** Your goal **
Go through the data and copy each line where the string "pieces" appears.

Extracted data entries
[Start of Attachment]
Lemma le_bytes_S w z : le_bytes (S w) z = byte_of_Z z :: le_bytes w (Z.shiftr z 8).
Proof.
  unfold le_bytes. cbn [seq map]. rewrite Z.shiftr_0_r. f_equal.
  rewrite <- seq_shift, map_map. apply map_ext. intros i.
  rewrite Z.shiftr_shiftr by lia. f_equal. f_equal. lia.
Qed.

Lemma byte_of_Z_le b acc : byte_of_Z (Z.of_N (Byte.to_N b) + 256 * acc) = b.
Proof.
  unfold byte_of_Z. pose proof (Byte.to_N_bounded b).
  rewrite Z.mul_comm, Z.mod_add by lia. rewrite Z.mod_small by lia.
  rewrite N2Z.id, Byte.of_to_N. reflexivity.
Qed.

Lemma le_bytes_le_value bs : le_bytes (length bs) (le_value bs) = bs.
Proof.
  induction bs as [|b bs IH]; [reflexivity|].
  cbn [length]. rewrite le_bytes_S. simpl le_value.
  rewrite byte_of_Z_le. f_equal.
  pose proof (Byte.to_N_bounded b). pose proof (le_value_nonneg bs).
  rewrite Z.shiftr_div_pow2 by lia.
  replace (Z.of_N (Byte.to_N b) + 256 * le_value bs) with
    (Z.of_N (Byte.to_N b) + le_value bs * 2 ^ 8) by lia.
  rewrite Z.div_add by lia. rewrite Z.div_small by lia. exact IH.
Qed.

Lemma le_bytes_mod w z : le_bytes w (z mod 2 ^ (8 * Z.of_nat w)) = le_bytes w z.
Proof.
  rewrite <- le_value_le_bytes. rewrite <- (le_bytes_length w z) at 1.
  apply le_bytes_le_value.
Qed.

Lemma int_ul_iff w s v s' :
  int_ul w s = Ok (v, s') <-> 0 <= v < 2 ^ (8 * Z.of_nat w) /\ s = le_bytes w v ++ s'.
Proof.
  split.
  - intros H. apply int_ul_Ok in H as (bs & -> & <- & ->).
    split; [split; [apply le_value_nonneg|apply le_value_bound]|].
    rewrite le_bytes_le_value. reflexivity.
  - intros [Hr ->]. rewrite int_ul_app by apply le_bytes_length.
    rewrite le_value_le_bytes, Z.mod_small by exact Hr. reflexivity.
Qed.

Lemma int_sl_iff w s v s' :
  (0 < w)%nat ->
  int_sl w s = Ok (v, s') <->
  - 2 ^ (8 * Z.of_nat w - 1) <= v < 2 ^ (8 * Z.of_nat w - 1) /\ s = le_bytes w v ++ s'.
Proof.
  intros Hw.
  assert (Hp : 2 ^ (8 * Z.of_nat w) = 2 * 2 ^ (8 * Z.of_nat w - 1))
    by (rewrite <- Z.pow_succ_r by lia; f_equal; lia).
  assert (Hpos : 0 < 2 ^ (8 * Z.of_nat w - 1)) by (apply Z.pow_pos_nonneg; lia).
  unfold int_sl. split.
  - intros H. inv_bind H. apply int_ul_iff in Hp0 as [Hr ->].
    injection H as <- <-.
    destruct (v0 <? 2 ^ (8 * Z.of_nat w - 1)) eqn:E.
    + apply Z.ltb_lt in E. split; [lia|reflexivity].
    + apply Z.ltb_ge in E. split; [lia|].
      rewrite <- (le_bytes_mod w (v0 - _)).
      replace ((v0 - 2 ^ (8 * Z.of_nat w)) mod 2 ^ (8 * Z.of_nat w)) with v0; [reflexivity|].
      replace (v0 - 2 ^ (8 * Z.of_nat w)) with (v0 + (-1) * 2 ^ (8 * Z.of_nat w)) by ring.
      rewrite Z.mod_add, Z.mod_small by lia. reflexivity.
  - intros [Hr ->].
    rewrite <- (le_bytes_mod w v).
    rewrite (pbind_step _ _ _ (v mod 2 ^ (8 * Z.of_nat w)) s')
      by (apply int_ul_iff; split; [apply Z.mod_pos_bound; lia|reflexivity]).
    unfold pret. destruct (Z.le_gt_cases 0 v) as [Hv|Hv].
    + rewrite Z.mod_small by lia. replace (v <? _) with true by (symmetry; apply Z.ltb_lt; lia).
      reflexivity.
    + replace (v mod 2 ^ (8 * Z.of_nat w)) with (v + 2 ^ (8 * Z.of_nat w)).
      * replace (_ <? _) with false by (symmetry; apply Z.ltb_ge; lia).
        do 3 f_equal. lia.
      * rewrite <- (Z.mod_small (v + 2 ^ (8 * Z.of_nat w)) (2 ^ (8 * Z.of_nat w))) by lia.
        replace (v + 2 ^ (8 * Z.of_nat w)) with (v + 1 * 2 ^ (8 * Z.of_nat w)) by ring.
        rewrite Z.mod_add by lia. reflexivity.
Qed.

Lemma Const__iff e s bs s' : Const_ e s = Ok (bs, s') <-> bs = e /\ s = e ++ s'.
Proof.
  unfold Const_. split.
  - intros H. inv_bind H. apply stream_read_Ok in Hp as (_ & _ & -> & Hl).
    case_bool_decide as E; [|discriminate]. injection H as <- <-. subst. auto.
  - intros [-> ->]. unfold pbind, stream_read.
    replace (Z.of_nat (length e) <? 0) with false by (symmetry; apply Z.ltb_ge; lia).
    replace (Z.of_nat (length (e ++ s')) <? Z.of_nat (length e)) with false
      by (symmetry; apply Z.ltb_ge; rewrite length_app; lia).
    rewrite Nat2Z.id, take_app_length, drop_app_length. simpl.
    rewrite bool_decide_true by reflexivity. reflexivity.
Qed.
[End of Attachment]
[Start of Attachment]
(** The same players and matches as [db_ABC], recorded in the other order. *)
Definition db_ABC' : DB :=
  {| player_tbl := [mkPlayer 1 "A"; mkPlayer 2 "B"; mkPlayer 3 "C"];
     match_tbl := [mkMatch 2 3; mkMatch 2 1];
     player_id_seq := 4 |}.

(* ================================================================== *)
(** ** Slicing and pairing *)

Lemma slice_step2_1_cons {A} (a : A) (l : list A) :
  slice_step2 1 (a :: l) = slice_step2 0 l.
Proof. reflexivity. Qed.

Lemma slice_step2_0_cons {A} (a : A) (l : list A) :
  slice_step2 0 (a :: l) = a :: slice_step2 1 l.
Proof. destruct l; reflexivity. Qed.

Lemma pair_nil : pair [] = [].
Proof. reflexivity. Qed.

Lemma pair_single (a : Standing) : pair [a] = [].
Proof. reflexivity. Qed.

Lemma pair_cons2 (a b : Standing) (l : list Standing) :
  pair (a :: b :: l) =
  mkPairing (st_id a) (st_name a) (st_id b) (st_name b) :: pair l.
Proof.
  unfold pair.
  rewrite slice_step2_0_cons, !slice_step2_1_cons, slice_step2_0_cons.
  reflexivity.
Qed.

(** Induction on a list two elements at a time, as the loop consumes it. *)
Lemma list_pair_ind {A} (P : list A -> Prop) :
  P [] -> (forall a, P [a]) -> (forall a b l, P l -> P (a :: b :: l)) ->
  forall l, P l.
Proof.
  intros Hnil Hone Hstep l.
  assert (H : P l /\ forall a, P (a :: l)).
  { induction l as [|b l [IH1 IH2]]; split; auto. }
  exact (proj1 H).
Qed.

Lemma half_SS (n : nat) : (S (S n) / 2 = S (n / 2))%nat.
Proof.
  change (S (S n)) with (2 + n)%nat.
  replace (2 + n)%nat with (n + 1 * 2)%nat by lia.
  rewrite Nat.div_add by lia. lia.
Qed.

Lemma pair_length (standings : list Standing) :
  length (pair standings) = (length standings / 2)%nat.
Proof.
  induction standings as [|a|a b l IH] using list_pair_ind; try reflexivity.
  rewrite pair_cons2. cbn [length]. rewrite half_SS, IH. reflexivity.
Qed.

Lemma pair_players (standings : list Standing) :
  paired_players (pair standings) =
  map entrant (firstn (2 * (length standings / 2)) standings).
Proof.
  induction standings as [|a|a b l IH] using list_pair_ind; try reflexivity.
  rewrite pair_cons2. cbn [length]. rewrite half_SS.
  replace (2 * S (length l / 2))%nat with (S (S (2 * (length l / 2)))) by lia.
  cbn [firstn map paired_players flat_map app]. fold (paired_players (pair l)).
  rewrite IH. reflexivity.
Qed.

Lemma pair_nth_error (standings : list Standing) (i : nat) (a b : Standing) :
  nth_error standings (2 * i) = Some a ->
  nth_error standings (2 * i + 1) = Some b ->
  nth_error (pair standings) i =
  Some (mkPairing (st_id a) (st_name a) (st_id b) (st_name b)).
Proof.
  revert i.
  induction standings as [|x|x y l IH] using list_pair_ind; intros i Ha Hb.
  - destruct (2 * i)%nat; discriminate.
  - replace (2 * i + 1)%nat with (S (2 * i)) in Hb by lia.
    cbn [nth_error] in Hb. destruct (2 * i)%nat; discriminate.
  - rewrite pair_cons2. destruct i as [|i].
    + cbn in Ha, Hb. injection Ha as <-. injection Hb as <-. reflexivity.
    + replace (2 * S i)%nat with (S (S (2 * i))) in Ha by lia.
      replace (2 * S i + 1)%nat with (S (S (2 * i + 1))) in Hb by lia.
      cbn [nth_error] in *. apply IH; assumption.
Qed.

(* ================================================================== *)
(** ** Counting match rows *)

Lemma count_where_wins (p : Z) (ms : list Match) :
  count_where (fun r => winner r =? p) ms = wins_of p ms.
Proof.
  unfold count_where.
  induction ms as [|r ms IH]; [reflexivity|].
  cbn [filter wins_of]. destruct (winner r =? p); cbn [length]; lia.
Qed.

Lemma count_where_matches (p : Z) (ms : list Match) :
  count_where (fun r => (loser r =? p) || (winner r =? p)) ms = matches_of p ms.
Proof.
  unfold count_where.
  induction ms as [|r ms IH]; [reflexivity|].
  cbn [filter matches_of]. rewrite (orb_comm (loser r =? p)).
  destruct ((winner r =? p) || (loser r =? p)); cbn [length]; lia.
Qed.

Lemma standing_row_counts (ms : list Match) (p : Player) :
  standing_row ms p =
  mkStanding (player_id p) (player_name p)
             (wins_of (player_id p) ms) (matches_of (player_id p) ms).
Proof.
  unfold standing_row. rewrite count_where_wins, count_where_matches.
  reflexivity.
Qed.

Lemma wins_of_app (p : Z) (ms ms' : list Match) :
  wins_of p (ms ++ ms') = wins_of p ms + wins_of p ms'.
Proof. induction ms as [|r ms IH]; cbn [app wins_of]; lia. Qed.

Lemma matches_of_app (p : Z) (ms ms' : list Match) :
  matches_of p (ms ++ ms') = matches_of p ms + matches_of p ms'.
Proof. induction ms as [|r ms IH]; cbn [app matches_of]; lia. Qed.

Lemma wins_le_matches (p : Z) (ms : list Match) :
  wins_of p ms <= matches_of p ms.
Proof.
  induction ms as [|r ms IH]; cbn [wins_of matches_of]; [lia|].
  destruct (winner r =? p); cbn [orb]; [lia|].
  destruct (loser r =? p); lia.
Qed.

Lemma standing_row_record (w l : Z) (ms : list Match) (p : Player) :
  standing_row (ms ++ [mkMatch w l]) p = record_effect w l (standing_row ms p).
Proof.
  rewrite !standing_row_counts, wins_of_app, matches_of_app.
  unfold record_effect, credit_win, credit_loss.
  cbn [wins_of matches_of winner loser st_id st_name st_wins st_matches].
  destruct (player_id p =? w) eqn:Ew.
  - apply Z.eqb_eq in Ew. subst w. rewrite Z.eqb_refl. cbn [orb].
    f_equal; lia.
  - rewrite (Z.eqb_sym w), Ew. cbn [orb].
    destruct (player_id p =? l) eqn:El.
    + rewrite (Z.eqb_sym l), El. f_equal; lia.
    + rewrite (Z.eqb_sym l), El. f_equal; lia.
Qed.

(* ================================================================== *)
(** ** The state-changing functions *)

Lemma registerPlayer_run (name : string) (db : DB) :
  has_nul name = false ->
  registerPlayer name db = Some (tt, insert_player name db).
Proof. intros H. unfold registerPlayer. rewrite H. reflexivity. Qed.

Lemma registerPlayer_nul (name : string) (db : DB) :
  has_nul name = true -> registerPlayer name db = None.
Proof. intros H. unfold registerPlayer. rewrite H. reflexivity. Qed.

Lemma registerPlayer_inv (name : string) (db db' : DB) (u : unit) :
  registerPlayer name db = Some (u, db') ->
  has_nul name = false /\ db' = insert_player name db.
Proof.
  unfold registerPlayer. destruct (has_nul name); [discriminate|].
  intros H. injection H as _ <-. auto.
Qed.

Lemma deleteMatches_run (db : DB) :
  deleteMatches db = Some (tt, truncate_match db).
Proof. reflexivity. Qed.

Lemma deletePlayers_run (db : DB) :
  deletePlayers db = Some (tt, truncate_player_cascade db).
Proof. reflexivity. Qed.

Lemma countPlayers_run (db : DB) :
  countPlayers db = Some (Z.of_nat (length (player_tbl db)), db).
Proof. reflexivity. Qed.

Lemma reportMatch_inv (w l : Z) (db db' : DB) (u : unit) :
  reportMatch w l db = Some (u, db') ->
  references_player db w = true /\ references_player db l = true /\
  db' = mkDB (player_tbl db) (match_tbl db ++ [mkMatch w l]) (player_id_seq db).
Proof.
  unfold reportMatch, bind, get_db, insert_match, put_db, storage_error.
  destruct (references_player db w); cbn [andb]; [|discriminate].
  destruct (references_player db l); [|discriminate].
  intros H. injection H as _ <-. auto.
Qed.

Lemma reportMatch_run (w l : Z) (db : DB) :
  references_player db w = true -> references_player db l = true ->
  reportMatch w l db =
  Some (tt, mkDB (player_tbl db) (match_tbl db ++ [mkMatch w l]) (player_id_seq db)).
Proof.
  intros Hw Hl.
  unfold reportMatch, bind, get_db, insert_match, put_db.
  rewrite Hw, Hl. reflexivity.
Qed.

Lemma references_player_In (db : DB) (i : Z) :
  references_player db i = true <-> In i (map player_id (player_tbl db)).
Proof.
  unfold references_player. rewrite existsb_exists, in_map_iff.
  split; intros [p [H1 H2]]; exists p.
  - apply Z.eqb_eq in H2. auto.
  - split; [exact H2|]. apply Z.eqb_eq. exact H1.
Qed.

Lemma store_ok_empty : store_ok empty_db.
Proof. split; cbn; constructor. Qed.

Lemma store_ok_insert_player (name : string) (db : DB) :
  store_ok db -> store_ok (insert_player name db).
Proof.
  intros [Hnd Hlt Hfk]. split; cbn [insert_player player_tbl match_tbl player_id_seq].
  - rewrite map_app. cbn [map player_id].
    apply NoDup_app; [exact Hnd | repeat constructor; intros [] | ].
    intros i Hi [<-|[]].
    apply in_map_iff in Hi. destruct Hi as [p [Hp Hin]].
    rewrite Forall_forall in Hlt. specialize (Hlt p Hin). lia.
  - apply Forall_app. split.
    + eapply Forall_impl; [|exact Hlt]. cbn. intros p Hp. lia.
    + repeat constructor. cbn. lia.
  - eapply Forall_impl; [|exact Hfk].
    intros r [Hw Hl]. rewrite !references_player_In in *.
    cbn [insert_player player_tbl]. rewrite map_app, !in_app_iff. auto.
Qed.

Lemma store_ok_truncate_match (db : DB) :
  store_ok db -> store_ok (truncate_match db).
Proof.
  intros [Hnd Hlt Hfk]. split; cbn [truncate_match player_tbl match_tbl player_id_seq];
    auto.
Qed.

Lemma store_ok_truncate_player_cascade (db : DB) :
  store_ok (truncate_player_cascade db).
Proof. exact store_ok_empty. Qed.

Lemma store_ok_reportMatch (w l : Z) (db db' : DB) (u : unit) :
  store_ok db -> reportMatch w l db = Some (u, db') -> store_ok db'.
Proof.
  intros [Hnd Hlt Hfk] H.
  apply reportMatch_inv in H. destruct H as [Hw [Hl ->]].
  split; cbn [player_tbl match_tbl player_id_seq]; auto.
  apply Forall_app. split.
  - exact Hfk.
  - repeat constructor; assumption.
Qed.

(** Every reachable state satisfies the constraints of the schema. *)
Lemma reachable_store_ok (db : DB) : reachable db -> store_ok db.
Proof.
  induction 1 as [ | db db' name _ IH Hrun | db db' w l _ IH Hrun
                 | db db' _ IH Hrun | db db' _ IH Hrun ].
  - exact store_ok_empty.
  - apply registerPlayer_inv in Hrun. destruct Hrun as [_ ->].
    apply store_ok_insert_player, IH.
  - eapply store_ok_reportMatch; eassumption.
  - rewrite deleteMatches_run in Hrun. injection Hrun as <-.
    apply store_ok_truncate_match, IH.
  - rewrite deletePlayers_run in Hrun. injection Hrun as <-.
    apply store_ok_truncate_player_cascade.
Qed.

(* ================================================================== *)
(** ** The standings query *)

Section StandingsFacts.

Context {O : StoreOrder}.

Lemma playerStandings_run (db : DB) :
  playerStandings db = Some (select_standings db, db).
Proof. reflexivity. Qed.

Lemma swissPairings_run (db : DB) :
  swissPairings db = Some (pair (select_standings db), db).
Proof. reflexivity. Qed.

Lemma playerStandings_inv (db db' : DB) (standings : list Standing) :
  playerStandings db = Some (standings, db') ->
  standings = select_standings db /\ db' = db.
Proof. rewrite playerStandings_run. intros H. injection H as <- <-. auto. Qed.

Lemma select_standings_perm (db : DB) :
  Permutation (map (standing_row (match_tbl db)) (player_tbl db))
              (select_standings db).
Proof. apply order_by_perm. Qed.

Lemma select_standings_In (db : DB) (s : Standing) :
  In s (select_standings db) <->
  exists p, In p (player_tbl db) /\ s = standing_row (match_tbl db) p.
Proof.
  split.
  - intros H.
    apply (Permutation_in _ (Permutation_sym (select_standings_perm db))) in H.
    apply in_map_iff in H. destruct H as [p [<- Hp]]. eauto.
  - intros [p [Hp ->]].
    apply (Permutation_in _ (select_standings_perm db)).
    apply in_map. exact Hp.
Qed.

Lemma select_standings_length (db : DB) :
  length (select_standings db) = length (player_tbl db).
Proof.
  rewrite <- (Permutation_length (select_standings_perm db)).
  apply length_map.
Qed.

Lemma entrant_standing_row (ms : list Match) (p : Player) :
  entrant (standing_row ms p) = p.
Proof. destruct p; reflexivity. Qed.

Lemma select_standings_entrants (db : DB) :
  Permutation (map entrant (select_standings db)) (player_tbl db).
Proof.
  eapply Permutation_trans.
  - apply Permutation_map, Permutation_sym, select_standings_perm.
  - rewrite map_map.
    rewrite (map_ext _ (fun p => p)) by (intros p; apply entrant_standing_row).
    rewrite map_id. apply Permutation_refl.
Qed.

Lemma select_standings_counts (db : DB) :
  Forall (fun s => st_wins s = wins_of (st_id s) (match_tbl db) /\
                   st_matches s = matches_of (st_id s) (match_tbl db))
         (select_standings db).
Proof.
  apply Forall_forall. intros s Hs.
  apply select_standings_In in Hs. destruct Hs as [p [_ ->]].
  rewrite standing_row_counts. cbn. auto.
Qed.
[End of Attachment]
[Start of Attachment]
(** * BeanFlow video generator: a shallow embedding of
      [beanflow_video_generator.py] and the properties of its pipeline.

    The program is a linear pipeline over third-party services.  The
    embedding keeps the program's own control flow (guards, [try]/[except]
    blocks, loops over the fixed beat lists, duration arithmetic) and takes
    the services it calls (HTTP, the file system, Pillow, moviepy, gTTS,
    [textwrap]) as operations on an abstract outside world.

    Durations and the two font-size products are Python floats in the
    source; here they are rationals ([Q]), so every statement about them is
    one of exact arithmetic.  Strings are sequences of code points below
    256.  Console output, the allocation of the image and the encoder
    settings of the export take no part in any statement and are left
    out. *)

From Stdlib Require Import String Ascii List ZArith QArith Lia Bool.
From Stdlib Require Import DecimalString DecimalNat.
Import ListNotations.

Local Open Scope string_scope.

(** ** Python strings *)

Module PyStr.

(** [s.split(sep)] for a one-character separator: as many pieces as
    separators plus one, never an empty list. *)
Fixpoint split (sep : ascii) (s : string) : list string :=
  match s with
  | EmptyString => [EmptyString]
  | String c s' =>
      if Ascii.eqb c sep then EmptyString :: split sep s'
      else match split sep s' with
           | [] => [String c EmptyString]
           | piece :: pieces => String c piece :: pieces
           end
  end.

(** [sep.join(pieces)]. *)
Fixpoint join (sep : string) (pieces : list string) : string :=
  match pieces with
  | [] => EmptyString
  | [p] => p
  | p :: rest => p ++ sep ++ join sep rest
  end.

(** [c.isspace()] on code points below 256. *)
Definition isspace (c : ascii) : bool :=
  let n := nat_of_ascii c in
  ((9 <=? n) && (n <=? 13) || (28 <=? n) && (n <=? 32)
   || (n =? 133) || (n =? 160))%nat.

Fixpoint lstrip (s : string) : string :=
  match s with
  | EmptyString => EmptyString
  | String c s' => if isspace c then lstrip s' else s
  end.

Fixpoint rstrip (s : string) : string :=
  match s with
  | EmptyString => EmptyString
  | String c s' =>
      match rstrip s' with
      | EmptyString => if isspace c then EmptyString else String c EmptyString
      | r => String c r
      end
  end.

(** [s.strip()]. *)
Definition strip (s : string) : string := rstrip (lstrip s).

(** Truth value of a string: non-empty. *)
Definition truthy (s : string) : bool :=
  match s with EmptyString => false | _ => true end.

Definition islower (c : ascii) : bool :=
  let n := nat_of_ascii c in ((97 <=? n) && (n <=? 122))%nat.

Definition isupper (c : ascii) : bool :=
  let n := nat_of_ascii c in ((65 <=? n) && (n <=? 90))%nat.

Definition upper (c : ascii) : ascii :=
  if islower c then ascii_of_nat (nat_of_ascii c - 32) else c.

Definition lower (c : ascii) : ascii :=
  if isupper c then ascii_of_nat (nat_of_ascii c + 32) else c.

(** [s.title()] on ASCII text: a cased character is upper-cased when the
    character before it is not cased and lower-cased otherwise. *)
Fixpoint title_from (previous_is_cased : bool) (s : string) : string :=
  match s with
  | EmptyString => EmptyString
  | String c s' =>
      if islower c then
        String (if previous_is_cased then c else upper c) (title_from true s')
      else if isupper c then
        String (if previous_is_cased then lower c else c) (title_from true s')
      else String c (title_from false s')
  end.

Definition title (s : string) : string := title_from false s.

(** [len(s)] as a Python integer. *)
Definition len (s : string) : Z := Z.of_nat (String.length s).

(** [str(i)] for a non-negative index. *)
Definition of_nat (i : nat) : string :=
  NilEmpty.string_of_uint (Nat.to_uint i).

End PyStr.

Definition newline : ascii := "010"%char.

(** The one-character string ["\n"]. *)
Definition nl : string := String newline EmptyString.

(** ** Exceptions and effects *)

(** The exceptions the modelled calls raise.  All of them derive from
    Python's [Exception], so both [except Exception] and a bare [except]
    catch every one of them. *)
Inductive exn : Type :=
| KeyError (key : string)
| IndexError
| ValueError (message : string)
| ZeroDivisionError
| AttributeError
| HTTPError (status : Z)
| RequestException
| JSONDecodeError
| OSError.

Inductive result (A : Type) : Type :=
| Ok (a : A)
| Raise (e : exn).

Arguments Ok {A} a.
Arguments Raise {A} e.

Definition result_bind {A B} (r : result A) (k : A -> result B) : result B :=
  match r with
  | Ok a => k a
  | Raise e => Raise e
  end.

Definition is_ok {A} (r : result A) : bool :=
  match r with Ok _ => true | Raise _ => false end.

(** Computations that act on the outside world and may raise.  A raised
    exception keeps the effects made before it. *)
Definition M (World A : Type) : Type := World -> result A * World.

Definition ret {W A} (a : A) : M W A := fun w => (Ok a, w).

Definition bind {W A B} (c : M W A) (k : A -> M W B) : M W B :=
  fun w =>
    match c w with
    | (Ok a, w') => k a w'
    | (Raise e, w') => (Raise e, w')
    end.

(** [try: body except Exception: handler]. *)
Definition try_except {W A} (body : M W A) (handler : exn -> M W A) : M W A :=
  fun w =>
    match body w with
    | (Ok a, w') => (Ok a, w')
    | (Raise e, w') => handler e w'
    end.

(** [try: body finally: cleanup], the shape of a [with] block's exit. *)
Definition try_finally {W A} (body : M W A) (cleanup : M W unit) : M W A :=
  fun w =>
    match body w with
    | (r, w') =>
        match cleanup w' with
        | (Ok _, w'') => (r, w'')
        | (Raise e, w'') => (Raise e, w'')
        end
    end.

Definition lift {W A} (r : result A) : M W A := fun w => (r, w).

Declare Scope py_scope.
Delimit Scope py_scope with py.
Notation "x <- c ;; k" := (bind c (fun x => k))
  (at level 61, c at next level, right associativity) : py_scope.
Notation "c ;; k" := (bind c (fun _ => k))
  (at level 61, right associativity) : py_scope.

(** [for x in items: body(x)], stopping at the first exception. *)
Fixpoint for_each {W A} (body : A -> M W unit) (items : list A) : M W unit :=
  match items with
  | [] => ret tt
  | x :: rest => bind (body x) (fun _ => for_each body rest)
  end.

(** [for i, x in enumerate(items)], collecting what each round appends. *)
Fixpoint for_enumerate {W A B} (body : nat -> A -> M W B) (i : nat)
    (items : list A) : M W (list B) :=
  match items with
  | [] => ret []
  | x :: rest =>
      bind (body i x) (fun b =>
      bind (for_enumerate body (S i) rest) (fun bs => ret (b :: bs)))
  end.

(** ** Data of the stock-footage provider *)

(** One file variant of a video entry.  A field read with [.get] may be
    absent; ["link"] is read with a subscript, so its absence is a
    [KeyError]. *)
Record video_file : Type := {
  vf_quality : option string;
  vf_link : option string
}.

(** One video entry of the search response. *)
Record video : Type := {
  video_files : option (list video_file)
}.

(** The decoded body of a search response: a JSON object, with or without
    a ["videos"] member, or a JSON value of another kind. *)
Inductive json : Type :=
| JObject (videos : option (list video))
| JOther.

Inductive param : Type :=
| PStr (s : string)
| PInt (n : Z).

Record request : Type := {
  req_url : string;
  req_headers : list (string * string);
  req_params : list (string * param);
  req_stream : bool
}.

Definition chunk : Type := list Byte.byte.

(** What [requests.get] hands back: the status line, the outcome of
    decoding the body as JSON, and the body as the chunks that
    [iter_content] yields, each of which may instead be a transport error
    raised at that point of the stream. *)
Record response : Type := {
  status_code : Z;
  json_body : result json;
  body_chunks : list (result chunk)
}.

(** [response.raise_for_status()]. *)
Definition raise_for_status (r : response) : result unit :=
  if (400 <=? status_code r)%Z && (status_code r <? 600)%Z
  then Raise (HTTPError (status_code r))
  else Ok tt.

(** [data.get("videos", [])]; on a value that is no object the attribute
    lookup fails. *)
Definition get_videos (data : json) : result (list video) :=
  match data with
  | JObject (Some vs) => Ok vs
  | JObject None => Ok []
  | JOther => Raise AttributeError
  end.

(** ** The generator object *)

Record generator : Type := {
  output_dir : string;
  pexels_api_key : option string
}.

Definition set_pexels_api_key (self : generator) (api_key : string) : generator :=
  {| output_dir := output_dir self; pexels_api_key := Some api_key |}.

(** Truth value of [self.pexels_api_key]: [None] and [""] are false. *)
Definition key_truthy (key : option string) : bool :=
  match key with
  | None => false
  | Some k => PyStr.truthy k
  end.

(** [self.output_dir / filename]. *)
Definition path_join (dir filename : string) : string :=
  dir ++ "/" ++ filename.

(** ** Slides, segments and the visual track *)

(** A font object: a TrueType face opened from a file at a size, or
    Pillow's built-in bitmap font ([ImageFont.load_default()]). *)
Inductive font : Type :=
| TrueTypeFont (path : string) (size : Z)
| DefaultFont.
[End of Attachment]
** Answer space **
(** [s.split(sep)] for a one-character separator: as many pieces as
           | piece :: pieces => String c piece :: pieces
(** [sep.join(pieces)]. *)
Fixpoint join (sep : string) (pieces : list string) : string :=
  match pieces with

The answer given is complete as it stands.